Middle market and large corporate finance executives on the whole are feeling increasingly optimistic about the economy and capital spending plans, according to a recent survey released by TD Bank.
According to the bank’s fourth annual CFO Survey, almost 60 percent of respondents said they were optimistic about U.S. economic growth this year, compared with 46 percent last year. Half said they expect to increase capital expenditures due to stronger revenue growth, and the top areas for increased spending in the year ahead were technology, 64 percent, existing facilities, 42 percent, and workforce hiring, 40 percent. The percentage of respondents who intend to hire new workers increased nearly 15 percent over last year.

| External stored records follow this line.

Lemma continue_next rx k off len cnt y w td :
  device rx y -> take (length data) td = data -> bounds k off len (data_room (ble_link y)) -> off + len < zlen data ->
  s_packet_trans_data y = mk_trans td (zlen data) (off + len) off len (k + 1) cnt (seq_of k off len) BLE_PACKET_PROTO_MULTIPLE true true ->
  let p := next_len off len (data_room (ble_link y)) in
  exists y' w', ble_multiple_packet_continue (seq_of k off len) y w = Done (tt, y', w') /\ device rx y' /\
    data_room (ble_link y') = data_room (ble_link y) /\ rsp_timer y' = true /\
    s_packet_trans_data y' = next_trans k off len p td /\
    last (notified w') = Some (packet key BLE_DATA_TYPE_PACKET_MULTIPLE
      (payload (header_of (k + 1) (off + len) p) (chunk_of (off + len) p))).
Proof.
  intros Hd Htd Hb Hmore Ht p. pose proof Hd as [Hok Hl Hr Hkey Hx Hp]. pose proof (ao_link _ Hok) as Hlk.
  destruct (data_room_spec _ Hlk) as (Hr16 & _ & Hr480). set (room := data_room (ble_link y)) in *.
  destruct (next_bounds k off len room ltac:(lia) Hb Hmore) as [Hb' Hp0]. fold p in Hb', Hp0.
  pose proof Hb as [Hk [Hl1 Hl2] _ _ _]. pose proof Hb' as [Hk' [_ Hl2'] _ _ _].
  unfold ble_multiple_packet_continue. rewrite (bind_done _ _ _ _ y y w) by done. cbv zeta.
  rewrite Ht. cbn [is_busy waiting_ack negb orb last_seq]. rewrite Z.eqb_refl. cbn [negb].
  set (y1 := set_trans (mk_trans td (zlen data) (off + len) off len (k + 1) 0 (seq_of k off len) BLE_PACKET_PROTO_MULTIPLE false true) (set_timer false y)).
  rewrite (bind_done _ _ _ _ tt y1 w).
  2:{ unfold ack_accepted, bind, modify. cbn [s_packet_trans_data set_timer]. by rewrite Ht. }
  cbn [total_len sent_offset next_seq]. fold room. rewrite (u16_small (zlen data - (off + len))), (u16_small room) by lia.
  rewrite (proj2 (Z.eqb_neq (zlen data - (off + len)) 0)) by lia.
  set (q := u16 (room - _ - 16)).
  assert (Hq : q = room - ((if VARINT_IS_2BYTE (1 + (zlen data - (off + len))) then 2 else 1) + 1) - 16)
    by (unfold q; apply u16_small; destruct (VARINT_IS_2BYTE _); lia).
  assert (Hpq : (if zlen data - (off + len) <? q then zlen data - (off + len) else q) = p) by (rewrite Hq; done).
  rewrite Hpq. fold (is_last (off + len) p). fold (seq_of (k + 1) (off + len) p).
  set (y2 := set_trans (mk_trans td (zlen data) (off + len) off len (if is_last (off + len) p then 0 else k + 2) 0
                          (seq_of k off len) BLE_PACKET_PROTO_MULTIPLE false true) (set_timer false y)).
  rewrite (bind_done _ _ _ _ tt y2 w).
  2:{ unfold modify, y1. cbn [s_packet_trans_data set_trans trans_data total_len sent_offset last_offset last_len next_seq
        retry_cnt last_seq last_proto_type waiting_ack is_busy]. rewrite u8_small by lia. by replace (k + 1 + 1) with (k + 2) by lia. }
  assert (Hd2 : device rx y2) by (destruct Hd as [[] ? ? ? ? ?]; split; [split|..]; try done; by rewrite Ht in *).
  destruct (send_awaiting rx (k + 1) (off + len) p td _ 0 y2 w Hd2 Htd Hb' ltac:(lia) _ _ _ _ _ _ eq_refl)
    as (y' & w' & E & Hd' & Hroom & Htm' & Ht' & Hlog').
  rewrite (proj2 (Z.eqb_neq (off + len) 0)) in E by lia. rewrite (bind_done _ _ _ _ tt y' w' E). unfold modify.
  eexists _, w'. split; [reflexivity|]. rewrite Ht'.
  cbn [s_packet_trans_data set_trans trans_data total_len sent_offset last_offset last_len next_seq
        retry_cnt last_seq last_proto_type waiting_ack is_busy ble_link rsp_timer]. rewrite (u16_small (off + len + p)) by lia.
  split; [|done]. destruct Hd' as [[] ? ? ? ? ?]; split; [split|..]; try done. by rewrite Ht' in *.
Qed.
(* ===== verification/BleSafety.v ===== *)
(** * Memory safety of the BLE protocol code

    The state invariant of [my_ble_app.c] and its preservation by every handler,
    whatever the phone sends, the stack answers and the crypto library
    returns. *)

From S2P Require Import Prelude Prog BleLink BleCrypto BleApp BleAppProofs BleDelivery.

Open Scope prog_scope.

(** ** The invariant *)

(** A transmission: what was sent and what is to be repeated lie in the data,
    and the packet to be repeated fits the reply buffer. *)
Definition trans_ok (t : packet_trans_t) : Prop :=
  zlen (trans_data t) = 1024 /\
  (is_busy t = true ->
    0 < total_len t <= 1024 /\ 0 <= sent_offset t <= total_len t /\
    0 <= last_offset t /\ 0 <= last_len t <= 464 /\ last_offset t + last_len t <= total_len t /\
    (waiting_ack t = true -> last_proto_type t = BLE_PACKET_PROTO_SINGLE -> total_len t <= 464)).

Definition wait_ok (p : packet_trans_wait_t) : Prop :=
  zlen (wait_data p) = 1024 /\ (pending p = true -> 0 < wait_len p <= 1024).

(** A received packet; a command fits [rcv_msg]. *)
Definition rx_ok (b : list Z) (i : Z) : Prop :=
  zlen b = 495 /\ (i = 0 \/ 20 <= i <= 495) /\ (i <= 132 \/ be16 b 2 <> Some BLE_DATA_TYPE_AT_CMD).

Record app_inv (y : ble_app) : Prop := {
  ai_ok : app_ok y;
  ai_room : 32 <= data_room (ble_link y);
  ai_trans : trans_ok (s_packet_trans_data y);
  ai_wait : wait_ok (s_packet_trans_wait y);
  ai_rx : rx_ok (s_rx_ble_buf y) (s_rx_ble_buf_index y);
  ai_bytes : bytes_ok (s_ble_decrypt_buffer y)
}.

Create HintDb ble.

Section setters.
Implicit Types (y : ble_app).

Lemma inv_set_trans t y : app_inv y -> trans_ok t -> app_inv (set_trans t y).
Proof. intros [[] ? ? ? ? ?] Ht. split; try done. split; try done. apply Ht. Qed.

Lemma inv_set_wait p y : app_inv y -> wait_ok p -> app_inv (set_wait p y).
Proof. intros [[] ? ? ? ? ?] Hp. split; try done. split; try done. apply Hp. Qed.

Lemma inv_set_timer b y : app_inv y -> app_inv (set_timer b y).
Proof. intros [[] ? ? ? ? ?]. by split. Qed.

Lemma inv_set_rx b i y : app_inv y -> rx_ok b i -> app_inv (set_rx b i y).
Proof. intros [[] ? ? ? ? ?] Hr. split; try done. split; try done. apply Hr. Qed.

Lemma inv_set_key a k y : app_inv y -> zlen k = 16 -> app_inv (set_key a k y).
Proof. intros [[] ? ? ? ? ?] Hk. by split. Qed.

Lemma inv_set_decrypt b y : app_inv y -> zlen b = 528 -> bytes_ok b -> app_inv (set_decrypt b y).
Proof. intros [[] ? ? ? ? ?] Hb Hb'. by split. Qed.

Lemma inv_set_tx b y : app_inv y -> zlen b = 495 -> app_inv (set_tx b y).
Proof. intros [[] ? ? ? ? ?] Hb. by split. Qed.

Lemma inv_set_encrypt b y : app_inv y -> zlen b = 495 -> app_inv (set_encrypt b y).
Proof. intros [[] ? ? ? ? ?] Hb. by split. Qed.

Lemma inv_set_rsp b y : app_inv y -> zlen b = 528 -> app_inv (set_rsp b y).
Proof. intros [[] ? ? ? ? ?] Hb. by split. Qed.

Lemma inv_set_link l y : app_inv y -> link_ok l -> 32 <= data_room l -> app_inv (set_link l y).
Proof. intros [[] ? ? ? ? ?] Hl Hr. by split. Qed.
End setters.

#[export] Hint Resolve inv_set_trans inv_set_wait inv_set_timer inv_set_rx inv_set_key inv_set_decrypt inv_set_tx
  inv_set_encrypt inv_set_rsp inv_set_link : ble.

(** Copies that fit succeed and keep the length. *)
Lemma blit_fits {A} (l : list A) off src :
  0 <= off -> off + zlen src <= zlen l -> exists l', arr_blit l off src = Some l' /\ zlen l' = zlen l.
Proof.
  intros H1 H2. destruct (arr_blit l off src) as [l'|] eqn:E; [|by rewrite arr_blit_Some in E].
  exists l'. split; [done|]. by apply (arr_blit_length _ _ _ _ E).
Qed.

Lemma bytes_blit l off src l' : arr_blit l off src = Some l' -> bytes_ok l -> bytes_ok src -> bytes_ok l'.
Proof.
  unfold arr_blit. destruct (_ <=? _); [|done]. destruct (_ <=? _); [|done]. intros [= <-] Hl Hs.
  apply Forall_app. split; [by apply Forall_take|]. apply Forall_app. split; [done|by apply Forall_drop].
Qed.

Lemma slice_fits {A} (l : list A) off n :
  0 <= off -> 0 <= n -> off + n <= zlen l -> exists s, arr_slice l off n = Some s /\ zlen s = n.
Proof.
  intros H1 H2 H3. rewrite arr_slice_Some by lia. eexists. split; [reflexivity|]. rewrite zlen_take, zlen_drop. lia.
Qed.

Lemma zero_trans_ok : trans_ok zero_trans.
Proof. by split. Qed.

Lemma zero_wait_ok : wait_ok zero_wait.
Proof. by split. Qed.
#[export] Hint Resolve zero_trans_ok zero_wait_ok : ble.

(** The crypto library writes bytes, at most the block it is given room for. *)
Class PsaBounded (W : Type) `{Psa W} : Prop := {
  pb_encrypt w k b w' s out : psa_cipher_encrypt w k b = (w', (s, out)) -> zlen out <= 16;
  pb_decrypt w k b w' s out : psa_cipher_decrypt w k b = (w', (s, out)) -> zlen out <= 16 /\ bytes_ok out
}.

(** ** Below the protocol: the link and the cipher *)

Section safety.
Context {W : Type} {GW : Gatt W} {PW : Psa W} {CW : BleClients W} {PB : PsaBounded W}.
Implicit Types (y : ble_app) (w : W) (l : link).

Lemma notification_safe l w data n :
  link_ok l -> 0 <= n <= zlen data ->
  exists l' w', ble_server_send_notification l w data n = Some (l', w') /\ link_ok l' /\
    g_ble_server_mtu l' = g_ble_server_mtu l.
Proof.
  intros Hl Hn. pose proof Hl as (Hb & Hi & Hd & Hm). unfold ble_server_send_notification. rewrite Hd. cbn [negb].
  destruct (is_conn l); cbn [negb]; [|by exists l, w].
  assert (Hc : exists l1, cache_data l data n false = Some l1 /\ zlen (s_uart_ble_server_buf l1) = 1024 /\
    0 <= s_ble_server_rx_index l1 <= 1024 /\ g_ble_server_mtu l1 = g_ble_server_mtu l).
  { unfold cache_data, BLE_NOTIFY_SEND_BUF_MAX_SIZE. destruct (Z.ltb_spec 0 n); cbn [andb]; [|by eexists].
    destruct (Z.leb_spec (s_ble_server_rx_index l + n) 1024); [|by eexists].
    destruct (slice_fits data 0 n) as (s & -> & Hs); [lia..|]. cbn [mbind option_bind].
    destruct (blit_fits (s_uart_ble_server_buf l) (s_ble_server_rx_index l) s) as (b & -> & Hb'); [lia..|].
    cbn [mbind option_bind]. eexists. split; [reflexivity|]. cbn. rewrite u16_small by lia. split_and!; (done || lia). }
  destruct Hc as (l1 & -> & Hb1 & Hi1 & Hm1). cbn [mbind option_bind].
  unfold BLE_SERVER_MAX_DATA_LEN, BLE_SVC_TX_MAX_LEN, CONFIG_BT_L2CAP_TX_MTU. rewrite Hm1.
  set (k := u16 (if _ <? _ then _ else _)).
  assert (Hk : 0 <= k <= s_ble_server_rx_index l1)
    by (unfold k; destruct (Z.ltb_spec (Z.min (g_ble_server_mtu l - 3) (498 - 3)) (s_ble_server_rx_index l1)); rewrite u16_small; lia).
  assert (Hfin : forall b i, zlen b = 1024 -> 0 <= i <= 1024 -> link_ok (set_cache b i true l1))
    by (intros b i Hbl Hil; split; [done|]; split; [done|]; split; [done|]; cbn; lia).
  destruct (_ || _); [|eexists _, _; split; [reflexivity|]; by auto].
  destruct (slice_fits (s_uart_ble_server_buf l1) 0 k) as (out & -> & Ho); [lia..|]. cbn [mbind option_bind].
  destruct (bt_gatt_notify w out) as [w' err]. destruct (err =? 0); cbn [negb];
    [|eexists _, _; split; [reflexivity|]; by auto].
  rewrite u16_small by lia.
  destruct (slice_fits (s_uart_ble_server_buf l1) k (s_ble_server_rx_index l1 - k)) as (rest & -> & Hrs); [lia..|]. cbn [mbind option_bind].
  destruct (blit_fits (s_uart_ble_server_buf l1) 0 rest) as (b & -> & Hbb); [lia..|]. cbn [mbind option_bind].
  eexists _, _. split; [reflexivity|]. split; [|done]. apply Hfin; lia.
Qed.

Lemma block_loop_safe {S} (cipher : W -> list Z -> W * (Z * list Z)) (P : list Z -> Prop) :
  (forall w b w' s out, cipher w b = (w', (s, out)) -> zlen out <= 16 /\ P out) ->
  (forall b off src b', arr_blit b off src = Some b' -> P b -> P src -> P b') ->
  forall n input output i (y : S) w, 0 <= i -> i + 16 * Z.of_nat n <= zlen input -> i + 16 * Z.of_nat n <= zlen output ->
  P output ->
  twp (block_loop cipher n input output i) (fun r (y' : S) _ => y' = y /\ zlen (snd r) = zlen output /\ P (snd r)) y w.
Proof.
  intros Hc HP n. induction n as [|n IH]; intros input output i y w Hi Hin Hout Hpo; cbn [block_loop]; [done|].
  tstep. destruct (slice_fits input i 16) as (b & Eb & Hb); [lia..|]. eapply twp_checked; [exact Eb|].
  tstep. apply twp_world. intros [s out] w' Ew. apply Hc in Ew as [Ew Hps]. pose proof (zlen_nonneg out).
  tstep. destruct (blit_fits output i out) as (o & Eo & Ho); [lia..|]. eapply twp_checked; [exact Eo|].
  pose proof (HP _ _ _ _ Eo Hpo Hps) as Hpo'.
  tstep; [done|]. eapply twp_mono; [by apply IH; [lia..|]|]. intros r y' w'' (-> & Hr & Hpr). split; [done|]. by rewrite Hr.
Qed.

Lemma encrypt_safe {S} key p n ct (y : S) w :
  0 <= n <= zlen p -> n < 2147483000 ->
  twp (aes_ecb_encrypt (Some key) (Some p) n (Some ct) (zlen ct))
    (fun r (y' : S) _ => y' = y /\ exists c, snd r = Some c /\ zlen c = zlen ct) y w.
Proof.
  intros Hn Hmax. unfold aes_ecb_encrypt. tstep. apply twp_world. intros s w1 _.
  tstep; [split; [done|by exists ct]|]. tstep. apply twp_world. intros ok w2 _. destruct ok; cbn [negb];
    [|split; [done|by exists ct]].
  tstep. destruct (slice_fits p 0 n) as (src & Es & Hs); [lia..|]. eapply twp_checked; [exact Es|].
  destruct (Z.eq_dec n 0) as [->|Hn0].
  { tstep. eapply twp_checked; [reflexivity|]. cbv beta iota zeta. change (0 =? 0) with true. rewrite orb_true_r. split; [done|by exists ct]. }
  destruct (pkcs7_pad_spec src (replicate 16 0)) as (b & Ep & _ & Hb); [lia|done|]. rewrite Hs in *.
  tstep. eapply twp_checked; [exact Ep|]. pose proof (pkcs7_len src) as Hpl. rewrite Hs in Hpl.
  cbv beta iota zeta. destruct ((zlen ct <? zlen (pkcs7 src)) || _) eqn:Ec; [split; [done|by exists ct]|]. apply orb_false_iff in Ec as [Ec _]. apply Z.ltb_ge in Ec.
  tstep. eapply twp_mono.
  { apply (block_loop_safe (fun w => psa_cipher_encrypt w key) (fun _ => True));
      [intros w0 b0 w0' s0 out E0; split; [by apply pb_encrypt in E0|done]|done|lia|..|done].
    - change (default [] (Some b)) with b. rewrite Hpl, Hb. Z.div_mod_to_equations. lia.
    - rewrite Hpl in *. Z.div_mod_to_equations. lia. }
  intros r y' w3 (-> & Hr & _). cbn. split; [done|]. by exists (snd r).
Qed.

Lemma decrypt_safe {S} key ct n pt (y : S) w :
  0 <= n <= zlen ct -> bytes_ok pt ->
  twp (aes_ecb_decrypt (Some key) (Some ct) n (Some pt) (zlen pt))
    (fun r (y' : S) _ => y' = y /\ exists c, snd r = Some c /\ zlen c = zlen pt /\ bytes_ok c) y w.
Proof.
  intros Hn Hpt. unfold aes_ecb_decrypt. tstep. apply twp_world. intros s w1 _.
  tstep; [split; [done|by exists pt]|]. tstep; [split; [done|by exists pt]|].
  tstep; [split; [done|by exists pt]|].
  match goal with H : _ || _ = false |- _ => apply orb_false_iff in H as [_ H]; apply negb_false_iff, Z.eqb_eq in H end.
  match goal with H : (_ <? _) = false |- _ => apply Z.ltb_ge in H end.
  tstep. eapply twp_mono.
  { apply (block_loop_safe (fun w => psa_cipher_decrypt w key) bytes_ok);
      [intros w0 b0 w0' s0 out; apply pb_decrypt|apply bytes_blit|lia|..|done]; Z.div_mod_to_equations; lia. }
  intros r y' w3 (-> & Hr & Hb). cbn. split; [done|]. by exists (snd r).
Qed.

(** ** Packets *)

(** [y'] is [y] after sending: the protocol state is untouched. *)
Definition after_send y y' : Prop :=
  app_inv y' /\ s_packet_trans_data y' = s_packet_trans_data y /\ s_packet_trans_wait y' = s_packet_trans_wait y /\
  s_rx_ble_buf y' = s_rx_ble_buf y /\ s_rx_ble_buf_index y' = s_rx_ble_buf_index y /\
  data_room (ble_link y') = data_room (ble_link y).

Lemma room_of_mtu l l' : g_ble_server_mtu l' = g_ble_server_mtu l -> data_room l' = data_room l.
Proof. unfold data_room, BLE_SERVER_MAX_DATA_LEN. by intros ->. Qed.

Lemma trans_over_ble_safe data n y w :
  app_inv y -> 0 <= n <= zlen data ->
  twp (BLE_DataTransOverBle data n) (fun _ y' _ => after_send y y') y w.
Proof.
  intros Hy Hn. unfold BLE_DataTransOverBle, twp.
  destruct (notification_safe (ble_link y) w data n (ao_link _ (ai_ok _ Hy)) Hn) as (l & w' & -> & Hl & Hm).
  apply room_of_mtu in Hm. split; [|done]. apply inv_set_link; [done|done|]. rewrite Hm. apply Hy.
Qed.

Lemma send_packet_safe type data n y w :
  app_inv y -> 0 <= n <= zlen data ->
  twp (ble_comu_send_packet type (Some data) n) (fun _ y' _ => after_send y y') y w.
Proof.
  intros Hy Hn. pose proof (ai_ok _ Hy) as Ho. unfold ble_comu_send_packet. change BLE_RESP_LENGTH_MAX with 495.
  change BLE_CMD_DATA_LEN_UNIT with 16.
  tstep; [done|]. match goal with H : _ || _ = false |- _ => apply orb_false_iff in H as [Hle Hm] end.
  apply Z.ltb_ge in Hle. apply negb_false_iff, Z.eqb_eq in Hm. assert (Hle' : n <= 480) by (Z.div_mod_to_equations; lia).
  tstep. tstep. tstep. destruct (slice_fits data 0 n) as (src & Es & Hs); [lia..|]. eapply twp_checked; [exact Es|].
  tstep. destruct (blit_fits (s_ble_tx_buf y) 0 (packet_head type)) as (t1 & E1 & H1);
    [lia|rewrite (ao_tx _ Ho); by vm_compute|]. eapply twp_checked; [exact E1|]. rewrite (ao_tx _ Ho) in H1.
  tstep. destruct (blit_fits t1 4 src) as (t2 & E2 & H2); [lia..|]. eapply twp_checked; [exact E2|]. rewrite H1 in H2.
  tstep. tstep. set (y1 := set_tx t2 y). tstep.
  assert (Hrest : forall e status w1, zlen e = 495 ->
    twp (if negb (status =? 0) then ret tt
         else y0 <- get id ;; e0 <- checked (arr_slice (s_ble_encrypt_buf y0) 0 n) ;;
              tx <- checked (arr_blit (s_ble_tx_buf y0) 4 e0) ;; modify (set_tx tx) ;; BLE_DataTransOverBle tx (u16 (n + 4)))
      (fun _ y' _ => after_send y y') (set_encrypt e y1) w1).
  { intros e status w1 He. assert (Hy1 : app_inv (set_encrypt e y1)) by (apply inv_set_encrypt; [apply inv_set_tx; [done|lia]|done]). tstep; [done|].
    tstep. tstep. tstep. destruct (slice_fits e 0 n) as (c & Ec & Hc); [lia..|]. eapply twp_checked; [exact Ec|].
    tstep. destruct (blit_fits t2 4 c) as (t3 & E3 & H3); [lia..|]. eapply twp_checked; [exact E3|].
    tstep. tstep. rewrite u16_small by lia. eapply twp_mono; [apply trans_over_ble_safe; [apply inv_set_tx; [done|lia]|lia]|].
    intros u y' w' Hs'. exact Hs'. }
  destruct (_ || _).
  - tstep. destruct (blit_fits (s_ble_encrypt_buf y) 0 src) as (e & Ee & He); [lia|rewrite (ao_enc _ Ho); lia|].
    eapply twp_checked; [exact Ee|]. tstep. tstep. tstep. apply Hrest. by rewrite He, (ao_enc _ Ho).
  - tstep. replace 495 with (zlen (s_ble_encrypt_buf y)) by apply (ao_enc _ Ho).
    eapply twp_mono; [apply encrypt_safe; lia|]. intros r y' w1 (-> & c & Er & Hc). rewrite Er. change (default [] (Some c)) with c.
    tstep. tstep. tstep. apply Hrest. rewrite Hc. apply (ao_enc _ Ho).
Qed.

"The increased appetite for capital investments confirms our view that businesses are finding ways to thrive in the ‘new normal’ economy," Greg Braca, executive vice president and head of corporate and specialty banking, said in a statement. "Increased spending at the corporate level bodes well for the long-term acceleration of growth and M&A, with companies recognizing that now is a great time to make a move before interest rates creep higher."
CFOs who said they expect to see revenues rise this year increased 10 percent to 81 percent of all respondents. The majority said they anticipate increases in the 1 to 9 percent range.
Survey respondents also expressed some concerns about the outlook for the U.S. economy, as well as their own companies, including government regulation, 22 percent, competitive environment, 22 percent, political gridlock, 15 percent, and global volatility, 14 percent.
The survey, conducted in March and April by ORC International, questioned a total of 300 executives across the East Coast, including CFOs, comptrollers, treasurers and directors of finance. Three-quarters of respondents worked at companies with annual sales of $50 million to $250 million, and a quarter at companies with annual sales greater than $250 million.